A paper from the Urban Institute’s Housing Finance Policy Center analyzing credit accessibility to would-be homeowners concluded that credit has been “extraordinarily tight” in the U.S. since 2009.
The working paper, “Measuring Mortgage Credit Accessibility,” is primarily concerned with new and more accurate ways of measuring credit accessibility to borrowers, with the aim of better policy-making based on more accurate measurements. But in its analysis, it also found that mortgage credit has been very tight over the last five years.
“This new measure reveals a rather startling fact — that most consumers with less-than-perfect credit are unable to access the mortgage market, regardless of race or ethnicity,” lead researcher Wei Li said.
The study conclusions are based on three different progression rates, which are outlined in the report as:
- The demand to application progression rate (the portion of those consumers who want credit who actually submit an application)

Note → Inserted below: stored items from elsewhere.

(** On finite numbers a slot of [calculateEMA] is [null] or finite. *)
Lemma calculateEMA_null_or_fin (qs : list Q) (period i : nat) :
  i < length qs -> null_or_fin (aget (calculateEMA (nums qs) period) i).
Proof.
  intros Hi. destruct (calculateEMA_slots (nums qs) period) as [_ Hs].
  rewrite length_nums in Hs. rewrite (Hs i Hi).
  destruct (period - 1 <=? i); [right | left; reflexivity].
  apply ema_running_finite, Hi.
Qed.

(** The MACD line of finite numbers, slot by slot. *)
Lemma macd_line_fin (qs : list Q) (fastPeriod slowPeriod i : nat) :
  i < length qs ->
  null_or_fin
    (aget (macd_line (nums qs) (calculateEMA (nums qs) fastPeriod)
                     (calculateEMA (nums qs) slowPeriod)) i)
  /\ (i < Nat.max fastPeriod slowPeriod - 1 ->
      aget (macd_line (nums qs) (calculateEMA (nums qs) fastPeriod)
                      (calculateEMA (nums qs) slowPeriod)) i = VNull)
  /\ (fastPeriod = slowPeriod ->
      (fin_or_zero
         (aget (macd_line (nums qs) (calculateEMA (nums qs) fastPeriod)
                          (calculateEMA (nums qs) slowPeriod)) i) == 0)%Q).
Proof.
  intros Hi. rewrite aget_macd_line by (rewrite length_nums; exact Hi).
  destruct (calculateEMA_slots (nums qs) fastPeriod) as [_ Hf].
  destruct (calculateEMA_slots (nums qs) slowPeriod) as [_ Hs].
  rewrite length_nums in Hf, Hs. rewrite (Hf i Hi), (Hs i Hi).
  destruct (ema_running_finite qs fastPeriod i Hi) as [f Ef].
  destruct (ema_running_finite qs slowPeriod i Hi) as [s Es].
  split; [| split].
  - rewrite Ef, Es.
    destruct (fastPeriod - 1 <=? i), (slowPeriod - 1 <=? i); cbn;
      try (left; reflexivity). right. eauto.
  - intros Hw. rewrite Ef, Es.
    destruct (Nat.leb_spec (fastPeriod - 1) i), (Nat.leb_spec (slowPeriod - 1) i);
      cbn; try reflexivity. lia.
  - intros <-. rewrite Ef in *. inversion Es; subst s.
    destruct (fastPeriod - 1 <=? i); cbn; [ring | reflexivity].
Qed.

Lemma null_to_zero_nums (l : array) :
  Forall null_or_fin l ->
  null_to_zero <$> l = nums (fin_or_zero <$> l).
Proof.
  induction 1 as [| v l Hv _ IH]; [reflexivity |].
  cbn. f_equal; [| exact IH].
  destruct Hv as [-> | [q ->]]; reflexivity.
Qed.

Lemma Forall_aget (P : value -> Prop) (l : array) :
  (forall i, i < length l -> P (aget l i)) -> Forall P l.
Proof.
  intros H. apply Forall_lookup. intros i v Hv.
  rewrite <- (aget_lookup l i v Hv). apply H. apply lookup_lt_Some in Hv. exact Hv.
Qed.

- The application to origination progression rate (the portion of applicants who take out loans)
- The overall demand to origination progression rate (the portion of those consumers who want credit who become actual borrowers).
Per the report:
All three progression rates show that the mortgage credit market has been tighter since 2009 than in any prior period since 1998. For individuals with weaker credit profiles, the average demand to application progression rate (DOPR) between 1998 and 2001 was about ten times higher than the current 2 percent rate. The DOPR was 4.5 times higher than today in 2002 and 2003 and seven times higher from 2004 to 2008.
Since the financial crisis, the mortgage credit market has virtually closed its doors to weaker credit profile consumers, reducing the number of buyers and, thereby, lengthening the housing recovery. When affordable but rising home prices make homeownership an attractive proposition, this closed door means an excellent wealth-building tool is out of reach for many consumers with lower credit profiles.